Data excerpts:
Lemma decode_written r b : catalog_record_ok r → (levels_of (Catalog.properties r) ≤ MAX_LIST_LEVELS_PER_RECORD)%nat → parts_bytes (put_record r) = Some b → len b ≤ MAX_CATALOG_RECORD_PAYLOAD →
  decode_payload (Catalog.kind r) b = Ok (Some r).
Proof.
  intros Hok Hlv Hb Hl. unfold decode_payload. destruct r; cbn [Catalog.kind Catalog.properties Z.eqb Pos.eqb] in *; (refine (decode_reads _ _ _ b _ Hb Hl)); clear Hb Hl.
  - by apply reads_schema.
  - by apply reads_node_type.
  - by apply reads_edge_type.
  - by apply reads_graph_type.
  - by apply reads_graph_binding.
  - by apply reads_constraint.
  - by apply reads_index.
  - by apply reads_index_name.
  - by apply reads_procedure.
  - by apply reads_stored_config.
  - by apply reads_label_index.
Qed.

(** ** What is written is bytes *)

Lemma in_byte n : is_byte n → parts_in [Piece [n]].
Proof. intros Hn. apply in_piece; [by apply Forall_cons_2|apply in_none]. Qed.

Lemma in_bool b : parts_in (put_bool b).
Proof. apply in_byte. destruct b; cbn; unfold is_byte; lia. Qed.

Lemma in_float n : parts_in (put_f64 n).
Proof. apply in_piece; [apply put_float_bytes|apply in_none]. Qed.

Lemma in_texts l : texts_ok l → parts_in (put_texts l).
Proof. apply in_labels. Qed.

Lemma in_type r : parts_in (put_type r).
Proof. unfold put_type. destruct (PropertyTypeRecord.levels_and_code r) as [levels code]. destruct (_ <? _)%nat; [by constructor|]. apply in_app; apply in_variant. Qed.

Lemma in_default o : (∀ v, o = Some v → Value.ok v) → parts_in (put_default o).
Proof.
  intros Ho. destruct o as [v|]; [|apply in_byte; unfold is_byte; lia]. unfold put_default, encode_value. destruct (encode_nested v 0) as [b|e] eqn:E; [|by constructor].
  apply (in_app [Piece [1]]); [apply in_byte; unfold is_byte; lia|]. apply in_piece; [apply put_number_bytes|]. apply in_piece; [eapply encode_value_bytes; [exact (Ho v eq_refl)|exact E]|apply in_none].
Qed.

Lemma in_each {A} (P : A → Prop) (f : A → list part) l : (∀ a, P a → parts_in (f a)) → Forall P l → parts_in (put_list f l).
Proof. intros Hf Hl. apply in_list. eapply Forall_impl; [exact Hl|exact Hf]. Qed.

Ltac each_part :=
  repeat match goal with
  | |- parts_in (_ ++ _) => apply in_app
  | |- parts_in (put_variant _) => apply in_variant
  | |- parts_in (put_u32 _) => apply in_variant
  | |- parts_in (put_u64 _) => apply in_number
  | |- parts_in (put_f64 _) => apply in_float
  | |- parts_in (put_bool _) => apply in_bool
  | |- parts_in (put_text _) => apply in_text; assumption
  | |- parts_in (put_texts _) => apply in_texts; assumption
  | |- parts_in (put_graph _) => apply in_graph; assumption
  end.

Lemma in_property_record r : property_record_ok r → parts_in (put_property_record r).
Proof. intros (Hn & _ & Hd). unfold put_property_record. each_part; [apply in_type|by apply in_default]. Qed.

Lemma in_type_constraint r : type_constraint_ok r → parts_in (put_type_constraint r).
Proof. destruct r; cbn [type_constraint_ok put_type_constraint]; intros Hr; [..|destruct Hr]; each_part. Qed.

Lemma in_endpoints r : endpoints_ok r → parts_in (put_endpoints r).
Proof. intros [Hs Ht]. unfold put_endpoints. each_part. Qed.

Lemma in_column c : column_ok c → parts_in (put_column c).
Proof. intros [Hn Ht]. unfold put_column. each_part. Qed.

Lemma in_limit o : parts_in (put_option put_u64 o).
Proof. apply in_option. intros n _. apply in_number. Qed.

Lemma in_section_memory r : section_memory_ok r → parts_in (put_section_memory r).
Proof. intros [Hc _]. unfold put_section_memory. each_part; [by apply in_byte|apply in_limit|apply in_variant]. Qed.

Lemma in_index_kind r : index_kind_ok r → parts_in (put_index_kind r).
Proof.
  destruct r; cbn [index_kind_ok put_index_kind]; intros Hr; [|destruct Hr as (? & ? & ? & ? & ? & ?)|destruct Hr as (? & ? & ? & ? & Hw)]; each_part; try apply in_variant.
  - destruct quantization; cbn [put_quantization]; each_part.
  - apply in_option. intros l Hl. by apply in_texts, Hw.
Qed.

Lemma in_record r : catalog_record_ok r → parts_in (put_record r).
Proof.
  destruct r as [r|r|r|r|r|r|r|r|r|r|r]; cbn [catalog_record_ok put_record]; intros Hok; try by apply in_text.
  - destruct Hok as (? & Hp & Hc & ? & ?). unfold put_node_type. each_part; [by eapply in_each; [apply in_property_record|]|by eapply in_each; [apply in_type_constraint|]].
  - destruct Hok as (? & Hp & Hc & He & ?). unfold put_edge_type. each_part; [by eapply in_each; [apply in_property_record|]|by eapply in_each; [apply in_type_constraint|]|by eapply in_each; [apply in_endpoints|]].
  - destruct Hok as (? & ? & ?). unfold put_graph_type. each_part.
  - destruct Hok as (? & ?). unfold put_graph_binding. each_part.
  - destruct Hok as (? & ? & ?). unfold put_constraint. each_part. apply in_variant.
  - destruct Hok as (? & ?). unfold put_index. each_part. by apply in_index_kind.
  - destruct Hok as (? & ? & ?). unfold put_index_name. each_part. apply in_variant.
  - destruct Hok as (? & Hp & Hr & ?). unfold put_procedure. each_part; by eapply in_each; [apply in_column|].
  - destruct Hok as (Hd & Hl & ? & Hs & Hh). unfold put_stored_config. each_part; [apply in_variant| |apply in_limit|by eapply in_each; [apply in_section_memory|]|].
    + destruct (wal_durability r); cbn [put_durability]; each_part.
    + destruct (history_retention r); cbn [put_history]; each_part.
  - destruct Hok as (? & ? & ?). unfold put_label_index. each_part.
Qed.

(** ** What the log asks of the catalog *)

Lemma catalog_keeps r : catalog_record_ok r → catalog_reads_back r.
Proof.
  intros Hok. split_and!; [destruct r; cbn; unfold is_byte; lia|destruct r; cbn; unfold is_byte, RECORD_REQUIRED; lia| |].
  - intros parts Hp. destruct (capped_levels r parts Hp) as [-> _]. by apply in_record.
  - intros parts b Hp Hb Hl. destruct (capped_levels r parts Hp) as [-> Hlv]. by apply decode_written.
Qed.

(** So the log takes every record of a catalog. *)
Lemma catalog_record_logged r : catalog_record_ok r → record_ok (Standalone (PutCatalog (r : LogRecord.CatalogRecord))).
Proof. exact (catalog_keeps r). Qed.

(** ** Catalogs *)

(** Records written one behind the other. *)
Fixpoint encode_catalog (rs : list CatalogRecord) (out : list Z) : result (record_error catalog_error) unit * list Z :=
  match rs with
  | [] => (Ok tt, out)
  | r :: rs => match CatalogRecord.encode_framed r out with (Ok _, out) => encode_catalog rs out | (Err e, out) => (Err e, out) end
  end.

Lemma encode_framed_frame r out x out' : CatalogRecord.encode_framed r out = (x, out') →
  match x with
  | Err _ => out' = out
  | Ok _ => ∃ parts b, encode_payload r = Ok parts ∧ parts_bytes parts = Some b ∧ out' = out ++ frame (Catalog.kind r) (Catalog.flags r) b ∧
      len b ≤ MAX_CATALOG_RECORD_PAYLOAD ∧ Catalog.kind r ≠ 0 ∧ Z.land (Catalog.flags r) 254 = 0
  end.
Proof. exact (catalog_framed (H0 := catalog) r out x out'). Qed.

(** The decoder of the records, as the framing takes it. *)
Abbreviation decode_framed := (λ kind (_ : bool), decode_payload kind).

Lemma encode_catalog_frames rs out out' : Forall catalog_record_ok rs → encode_catalog rs out = (Ok tt, out') →
  ∃ bytes, out' = out ++ bytes ∧ frames_of CATALOG_FRAMING decode_framed bytes (map Some rs).
Proof.
  revert out. induction rs as [|r rs IH]; intros out Hok; cbn [encode_catalog].
  { intros [= <-]. exists []. rewrite app_nil_r. split; [done|]. exists []. by split; [constructor|]. }
  inversion_clear Hok as [|? ? Hr Hrs]. destruct (CatalogRecord.encode_framed r out) as [[u|e] out1] eqn:He; [|done]. intros Hall. apply encode_framed_frame in He as (parts & b & Hp & Hb & -> & Hl & Hk & Hf).
  destruct (IH _ Hrs Hall) as (bytes & -> & fs & Hfs & ->). eexists. rewrite <- app_assoc. split; [reflexivity|]. eexists (_ :: fs). split; [|reflexivity]. constructor; [|exact Hfs].
  exists (Catalog.kind r), (Catalog.flags r), b. destruct (catalog_keeps r Hr) as (_ & _ & _ & Hd). split_and!; [done|by apply flags_known|done|exact Hl|exact (Hd parts b Hp Hb Hl)|done].
Qed.

(** C21: Catalogs read back. The records of a catalog, of every kind, written
    one behind the other, are read back as they were written and applied in
    order up to the first whose application fails: no record the writer takes
    reaches the limit its reader decodes under. *)
Theorem catalog_records_read_back {A S : Type} (apply : CatalogRecord → S → result A unit * S) rs bytes s : Forall catalog_record_ok rs → encode_catalog rs [] = (Ok tt, bytes) →
  read_catalog_records bytes apply s = match apply_all apply rs s with (Ok _, s) => (Ok tt, s) | (Err e, s) => (Err (ApplyFailed e), s) end.
Proof.
  intros Hok He. destruct (encode_catalog_frames rs [] bytes Hok He) as (b & -> & Hb). cbn [app]. unfold read_catalog_records, read_framed_records.
  destruct (read_frames_app CATALOG_FRAMING (proj2 catalog_bounds) decode_framed apply _ b [] (length b) 0 0 s Hb) as (rounds & offset & _ & _ & Heq); [by rewrite app_nil_r|].
  rewrite app_nil_r, omap_Some in Heq. rewrite Heq. destruct (apply_all apply rs s) as [[u|e] s1]; [by destruct rounds|done].
Qed.

(** ** Levels of what is read *)

Lemma cbind_inv {A B} (g : CGet A) (f : A → CGet B) bytes limit x : (g ≫= f) bytes limit = Ok x → ∃ a bytes' limit', g bytes limit = Ok (a, bytes', limit') ∧ f a bytes' limit' = Ok x.
Proof. unfold mbind, cget_bind. destruct (g bytes limit) as [[[a bytes'] limit']|e]; [|done]. intros Hf. by exists a, bytes', limit'. Qed.

Lemma iter_levels n element : levels (Nat.iter n PropertyTypeRecord.ListOf element) = (n + levels element)%nat.
Proof.
  induction n as [|n IH]; [done|]. rewrite Nat.iter_succ. unfold levels in *. cbn [PropertyTypeRecord.levels_and_code]. destruct (PropertyTypeRecord.levels_and_code (Nat.iter n _ _)). cbn [fst] in *. lia.
Qed.

Lemma code_levels code r : PropertyTypeRecord.of_code code = Some r → levels r = 0%nat.
Proof. unfold PropertyTypeRecord.of_code. intros Hr. repeat case_match; by simplify_eq. Qed.

Lemma type_levels left bytes limit r left' bytes' limit' : cget_type left bytes limit = Ok (r, left', bytes', limit') → (levels r ≤ MAX_LIST_TYPE_DEPTH ∧ levels r + left' = left)%nat.
Proof.
  unfold cget_type. intros (lv & b1 & l1 & _ & (code & b2 & l2 & _ & Hr)%cbind_inv)%cbind_inv. unfold PropertyTypeRecord.of_levels_and_code in Hr.
  destruct (Z.ltb_spec (Z.of_nat MAX_LIST_TYPE_DEPTH) lv); [done|]. destruct (Nat.ltb_spec left (Z.to_nat lv)); [done|]. destruct (PropertyTypeRecord.of_code code) as [element|] eqn:Hc; [|done].
  cbn [mbind option_bind] in Hr. injection Hr as <- <- _ _. rewrite iter_levels, (code_levels _ _ Hc). generalize dependent MAX_LIST_TYPE_DEPTH. intros. lia.
Qed.

Definition depths_ok (l : list PropertyRecord) : Prop := Forall (λ p, (levels (data_type p) ≤ MAX_LIST_TYPE_DEPTH)%nat) l.

Lemma property_levels left bytes limit r left' bytes' limit' : cget_property left bytes limit = Ok (r, left', bytes', limit') →
  (levels (data_type r) ≤ MAX_LIST_TYPE_DEPTH ∧ levels (data_type r) + left' = left)%nat.
Proof.
  unfold cget_property. intros (n & b1 & l1 & _ & ([ty lf] & b2 & l2 & Ht & (nl & b3 & l3 & _ & (d & b4 & l4 & _ & Hr)%cbind_inv)%cbind_inv)%cbind_inv)%cbind_inv.
  injection Hr as <- <- _ _. cbn [data_type]. exact (type_levels _ _ _ _ _ _ _ Ht).
Qed.

Lemma levels_of_app l l' : levels_of (l ++ l') = (levels_of l + levels_of l')%nat.
Proof. induction l as [|r l IH]; cbn [app levels_of]; lia. Qed.

Lemma elements_levels rounds : ∀ count left items bytes limit l bytes' limit', depths_ok items → cget_elements cget_property rounds count left items bytes limit = Ok (l, bytes', limit') →
  depths_ok l ∧ (levels_of l ≤ levels_of items + left)%nat.
Proof.
  induction rounds as [|rounds IH]; intros count left items bytes limit l bytes' limit' Hi; cbn [cget_elements]; destruct (count <=? 0); try done; try (intros [= <- _ _]; split; [done|lia]).
  intros ([r left'] & b1 & l1 & Hr & He)%cbind_inv. apply property_levels in Hr as [Hd Hs]. apply IH in He as [Hl Hle]; [|apply Forall_app_2; [done|by apply Forall_cons_2]].
  split; [done|]. rewrite levels_of_app in Hle. cbn [levels_of] in Hle. lia.
Qed.

Definition levels_bounded (l : list PropertyRecord) : Prop := depths_ok l ∧ (levels_of l ≤ MAX_LIST_LEVELS_PER_RECORD)%nat.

### TASK OBJECTIVE:
Set down the lines of the records exactly, from the first one through the line containing "(put_u32 _) => apply in_variant", and add nothing else.

### FINISHED TASK:
Lemma decode_written r b : catalog_record_ok r → (levels_of (Catalog.properties r) ≤ MAX_LIST_LEVELS_PER_RECORD)%nat → parts_bytes (put_record r) = Some b → len b ≤ MAX_CATALOG_RECORD_PAYLOAD →
  decode_payload (Catalog.kind r) b = Ok (Some r).
Proof.
  intros Hok Hlv Hb Hl. unfold decode_payload. destruct r; cbn [Catalog.kind Catalog.properties Z.eqb Pos.eqb] in *; (refine (decode_reads _ _ _ b _ Hb Hl)); clear Hb Hl.
  - by apply reads_schema.
  - by apply reads_node_type.
  - by apply reads_edge_type.
  - by apply reads_graph_type.
  - by apply reads_graph_binding.
  - by apply reads_constraint.
  - by apply reads_index.
  - by apply reads_index_name.
  - by apply reads_procedure.
  - by apply reads_stored_config.
  - by apply reads_label_index.
Qed.

(** ** What is written is bytes *)

Lemma in_byte n : is_byte n → parts_in [Piece [n]].
Proof. intros Hn. apply in_piece; [by apply Forall_cons_2|apply in_none]. Qed.

Lemma in_bool b : parts_in (put_bool b).
Proof. apply in_byte. destruct b; cbn; unfold is_byte; lia. Qed.

Lemma in_float n : parts_in (put_f64 n).
Proof. apply in_piece; [apply put_float_bytes|apply in_none]. Qed.

Lemma in_texts l : texts_ok l → parts_in (put_texts l).
Proof. apply in_labels. Qed.

Lemma in_type r : parts_in (put_type r).
Proof. unfold put_type. destruct (PropertyTypeRecord.levels_and_code r) as [levels code]. destruct (_ <? _)%nat; [by constructor|]. apply in_app; apply in_variant. Qed.

Lemma in_default o : (∀ v, o = Some v → Value.ok v) → parts_in (put_default o).
Proof.
  intros Ho. destruct o as [v|]; [|apply in_byte; unfold is_byte; lia]. unfold put_default, encode_value. destruct (encode_nested v 0) as [b|e] eqn:E; [|by constructor].
  apply (in_app [Piece [1]]); [apply in_byte; unfold is_byte; lia|]. apply in_piece; [apply put_number_bytes|]. apply in_piece; [eapply encode_value_bytes; [exact (Ho v eq_refl)|exact E]|apply in_none].
Qed.

Lemma in_each {A} (P : A → Prop) (f : A → list part) l : (∀ a, P a → parts_in (f a)) → Forall P l → parts_in (put_list f l).
Proof. intros Hf Hl. apply in_list. eapply Forall_impl; [exact Hl|exact Hf]. Qed.

Ltac each_part :=
  repeat match goal with
  | |- parts_in (_ ++ _) => apply in_app
  | |- parts_in (put_variant _) => apply in_variant
  | |- parts_in (put_u32 _) => apply in_variant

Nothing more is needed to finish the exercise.